● Exercise prompt
Nothing but the lines from the one with "unfold _get_rule_properties, spec_rule_block." down to the one with "function of the" should be returned, exactly and with both ends included, from the material below.
*** Block opens ***
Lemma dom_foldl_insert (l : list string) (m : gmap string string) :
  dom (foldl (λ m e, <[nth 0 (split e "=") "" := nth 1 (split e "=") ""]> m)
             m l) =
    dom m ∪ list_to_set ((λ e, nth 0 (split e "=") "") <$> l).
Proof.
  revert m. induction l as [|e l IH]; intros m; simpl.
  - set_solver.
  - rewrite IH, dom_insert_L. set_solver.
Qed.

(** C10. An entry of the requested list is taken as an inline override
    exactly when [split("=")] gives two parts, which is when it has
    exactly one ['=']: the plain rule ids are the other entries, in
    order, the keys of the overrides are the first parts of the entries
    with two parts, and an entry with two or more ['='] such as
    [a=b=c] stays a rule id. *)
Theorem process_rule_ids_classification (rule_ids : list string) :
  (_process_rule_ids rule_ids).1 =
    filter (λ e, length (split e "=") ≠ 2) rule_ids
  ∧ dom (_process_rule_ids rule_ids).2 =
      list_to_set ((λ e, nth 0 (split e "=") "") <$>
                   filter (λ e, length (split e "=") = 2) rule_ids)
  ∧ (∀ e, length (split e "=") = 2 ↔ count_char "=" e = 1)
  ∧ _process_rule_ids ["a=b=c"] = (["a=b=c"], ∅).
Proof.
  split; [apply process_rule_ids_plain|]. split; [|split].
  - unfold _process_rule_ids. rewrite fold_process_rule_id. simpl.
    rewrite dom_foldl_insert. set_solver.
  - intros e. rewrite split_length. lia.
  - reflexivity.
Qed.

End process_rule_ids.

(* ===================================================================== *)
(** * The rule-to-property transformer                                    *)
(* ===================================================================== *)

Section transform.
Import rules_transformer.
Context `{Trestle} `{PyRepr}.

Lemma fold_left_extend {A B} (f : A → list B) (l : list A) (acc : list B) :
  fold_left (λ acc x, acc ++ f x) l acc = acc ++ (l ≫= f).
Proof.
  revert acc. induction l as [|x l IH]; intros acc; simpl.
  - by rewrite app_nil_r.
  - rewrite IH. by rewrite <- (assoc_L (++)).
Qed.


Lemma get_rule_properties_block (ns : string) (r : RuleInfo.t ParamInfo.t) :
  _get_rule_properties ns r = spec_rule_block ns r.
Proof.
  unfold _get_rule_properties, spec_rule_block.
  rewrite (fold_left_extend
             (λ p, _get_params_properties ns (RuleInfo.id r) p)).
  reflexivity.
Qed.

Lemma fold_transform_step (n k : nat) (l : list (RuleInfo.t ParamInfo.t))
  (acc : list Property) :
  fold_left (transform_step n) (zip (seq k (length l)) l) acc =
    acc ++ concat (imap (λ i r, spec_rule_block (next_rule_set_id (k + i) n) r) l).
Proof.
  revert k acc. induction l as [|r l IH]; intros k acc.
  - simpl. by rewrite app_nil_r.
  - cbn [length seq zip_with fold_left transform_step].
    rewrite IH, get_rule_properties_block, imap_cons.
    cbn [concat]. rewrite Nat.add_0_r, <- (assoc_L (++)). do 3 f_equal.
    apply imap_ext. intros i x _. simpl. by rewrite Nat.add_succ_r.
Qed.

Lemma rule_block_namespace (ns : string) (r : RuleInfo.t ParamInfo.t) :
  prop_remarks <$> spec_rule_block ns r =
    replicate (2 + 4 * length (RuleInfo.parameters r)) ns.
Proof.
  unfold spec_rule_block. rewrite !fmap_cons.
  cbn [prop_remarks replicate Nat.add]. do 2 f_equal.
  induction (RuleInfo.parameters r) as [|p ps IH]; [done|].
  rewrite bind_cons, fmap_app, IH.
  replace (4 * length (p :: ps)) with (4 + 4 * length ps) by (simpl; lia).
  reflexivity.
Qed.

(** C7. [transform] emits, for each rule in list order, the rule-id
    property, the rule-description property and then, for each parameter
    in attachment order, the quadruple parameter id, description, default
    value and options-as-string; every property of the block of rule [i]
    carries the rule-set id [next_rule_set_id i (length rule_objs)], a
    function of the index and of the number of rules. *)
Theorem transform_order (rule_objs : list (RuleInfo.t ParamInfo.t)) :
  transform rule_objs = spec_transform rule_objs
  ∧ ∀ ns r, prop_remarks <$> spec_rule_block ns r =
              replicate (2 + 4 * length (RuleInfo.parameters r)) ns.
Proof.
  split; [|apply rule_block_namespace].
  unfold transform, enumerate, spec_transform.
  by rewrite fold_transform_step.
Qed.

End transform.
*** Block closes ***
● Written response
  unfold _get_rule_properties, spec_rule_block.
  rewrite (fold_left_extend
             (λ p, _get_params_properties ns (RuleInfo.id r) p)).
  reflexivity.
Qed.

Lemma fold_transform_step (n k : nat) (l : list (RuleInfo.t ParamInfo.t))
  (acc : list Property) :
  fold_left (transform_step n) (zip (seq k (length l)) l) acc =
    acc ++ concat (imap (λ i r, spec_rule_block (next_rule_set_id (k + i) n) r) l).
Proof.
  revert k acc. induction l as [|r l IH]; intros k acc.
  - simpl. by rewrite app_nil_r.
  - cbn [length seq zip_with fold_left transform_step].
    rewrite IH, get_rule_properties_block, imap_cons.
    cbn [concat]. rewrite Nat.add_0_r, <- (assoc_L (++)). do 3 f_equal.
    apply imap_ext. intros i x _. simpl. by rewrite Nat.add_succ_r.
Qed.

Lemma rule_block_namespace (ns : string) (r : RuleInfo.t ParamInfo.t) :
  prop_remarks <$> spec_rule_block ns r =
    replicate (2 + 4 * length (RuleInfo.parameters r)) ns.
Proof.
  unfold spec_rule_block. rewrite !fmap_cons.
  cbn [prop_remarks replicate Nat.add]. do 2 f_equal.
  induction (RuleInfo.parameters r) as [|p ps IH]; [done|].
  rewrite bind_cons, fmap_app, IH.
  replace (4 * length (p :: ps)) with (4 + 4 * length ps) by (simpl; lia).
  reflexivity.
Qed.

(** C7. [transform] emits, for each rule in list order, the rule-id
    property, the rule-description property and then, for each parameter
    in attachment order, the quadruple parameter id, description, default
    value and options-as-string; every property of the block of rule [i]
    carries the rule-set id [next_rule_set_id i (length rule_objs)], a
    function of the index and of the number of rules. *)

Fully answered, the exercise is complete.